[Collected data]

(** * mtg-proxies: decklists and print recommendation

    A shallow embedding of [scryfall/scryfall.py] (card database queries,
    print scoring, print recommendation) and of
    [mtgproxies/decklists/decklist.py] (decklist entries, formatting and the
    line parser), followed by the properties of these functions.

    Conventions.
    - Python exceptions are values of [exn]; a function that may raise
      returns a [result].
    - A character is a code point below 256 ([ascii]); a Python [str] is a
      [string].
    - A JSON value as produced by [json.load] is a [value]; floating point
      numbers are left out, so that [==] is reflexive and [x is y or x == y]
      (the test used by [list.index], [in] and [list.remove]) is [py_eq]. *)

From Stdlib Require Import Bool Ascii String List ZArith Lia.
From Stdlib Require Import Permutation Sorted DecimalString.
From Stdlib Require Decimal DecimalPos DecimalZ.
Import ListNotations.

Set Warnings "-register-all".

Local Open Scope string_scope.
Local Open Scope list_scope.
Local Open Scope Z_scope.

(* ================================================================== *)
(** * Python values and exceptions *)
(* ================================================================== *)

Module Py.

Inductive exn : Type :=
  | KeyError (key : string)
  | IndexError
  | TypeError
  | AttributeError
  | ValueError (msg : string).

Inductive result (A : Type) : Type :=
  | Ok (a : A)
  | Raise (e : exn).
Arguments Ok {A} a.
Arguments Raise {A} e.

Definition bind {A B : Type} (m : result A) (k : A -> result B) : result B :=
  match m with
  | Ok a => k a
  | Raise e => Raise e
  end.

(** [[f(x) for x in xs]]: the first exception aborts the comprehension. *)
Fixpoint map_result {A B : Type} (f : A -> result B) (xs : list A)
  : result (list B) :=
  match xs with
  | [] => Ok []
  | x :: xs' =>
      match f x with
      | Ok y =>
          match map_result f xs' with
          | Ok ys => Ok (y :: ys)
          | Raise e => Raise e
          end
      | Raise e => Raise e
      end
  end.

(** JSON values. *)
Inductive value : Type :=
  | VNone
  | VBool (b : bool)
  | VInt (n : Z)
  | VStr (s : string)
  | VList (xs : list value)
  | VDict (kvs : list (string * value)).

(** A Python [dict] with string keys, in insertion order. *)
Definition dict : Type := list (string * value).

Definition keys (d : dict) : list string := map fst d.

(** The invariant of a [dict]: no key is bound twice. *)
Definition dict_wf (d : dict) : Prop := NoDup (keys d).

Fixpoint lookup (k : string) (d : dict) : option value :=
  match d with
  | [] => None
  | (k', v) :: d' => if String.eqb k k' then Some v else lookup k d'
  end.

(** [key in d] *)
Definition has_key (k : string) (d : dict) : bool :=
  match lookup k d with
  | Some _ => true
  | None => false
  end.

(** [d[key]] *)
Definition getitem (d : dict) (k : string) : result value :=
  match lookup k d with
  | Some v => Ok v
  | None => Raise (KeyError k)
  end.

Definition Z_of_bool (b : bool) : Z := if b then 1 else 0.

(** [a == b].  [bool] is a subclass of [int], so [True == 1]; two lists
    are equal when they are equal element by element; two dicts are
    equal when they have the same keys and every item of the left one is
    bound to an equal value in the right one.  (CPython compares the
    lengths instead of the keys of the right dict; for dicts, whose keys
    are unique, the two tests agree: [PyFacts.dict_eq_length].) *)
Fixpoint py_eq (a b : value) {struct a} : bool :=
  match a, b with
  | VNone, VNone => true
  | VBool x, VBool y => Bool.eqb x y
  | VBool x, VInt y => Z_of_bool x =? y
  | VInt x, VBool y => x =? Z_of_bool y
  | VInt x, VInt y => x =? y
  | VStr x, VStr y => String.eqb x y
  | VList xs, VList ys =>
      (fix list_eq (xs ys : list value) {struct xs} : bool :=
         match xs, ys with
         | [], [] => true
         | x :: xs', y :: ys' => py_eq x y && list_eq xs' ys'
         | _, _ => false
         end) xs ys
  | VDict d1, VDict d2 =>
      forallb (fun k => has_key k d1) (keys d2) &&
      (fix items_eq (d : list (string * value)) {struct d} : bool :=
         match d with
         | [] => true
         | (k, v) :: d' =>
             match lookup k d2 with
             | Some v' => py_eq v v'
             | None => false
             end && items_eq d'
         end) d1
  | _, _ => false
  end.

• How to complete this task: Beginning with the line that has "Definition dict : Type" and ending with the line that has "are equal when", set down the lines above exactly and include no others.

• Reply:
Definition dict : Type := list (string * value).

Definition keys (d : dict) : list string := map fst d.

(** The invariant of a [dict]: no key is bound twice. *)
Definition dict_wf (d : dict) : Prop := NoDup (keys d).

Fixpoint lookup (k : string) (d : dict) : option value :=
  match d with
  | [] => None
  | (k', v) :: d' => if String.eqb k k' then Some v else lookup k d'
  end.

(** [key in d] *)
Definition has_key (k : string) (d : dict) : bool :=
  match lookup k d with
  | Some _ => true
  | None => false
  end.

(** [d[key]] *)
Definition getitem (d : dict) (k : string) : result value :=
  match lookup k d with
  | Some v => Ok v
  | None => Raise (KeyError k)
  end.

Definition Z_of_bool (b : bool) : Z := if b then 1 else 0.

(** [a == b].  [bool] is a subclass of [int], so [True == 1]; two lists
    are equal when they are equal element by element; two dicts are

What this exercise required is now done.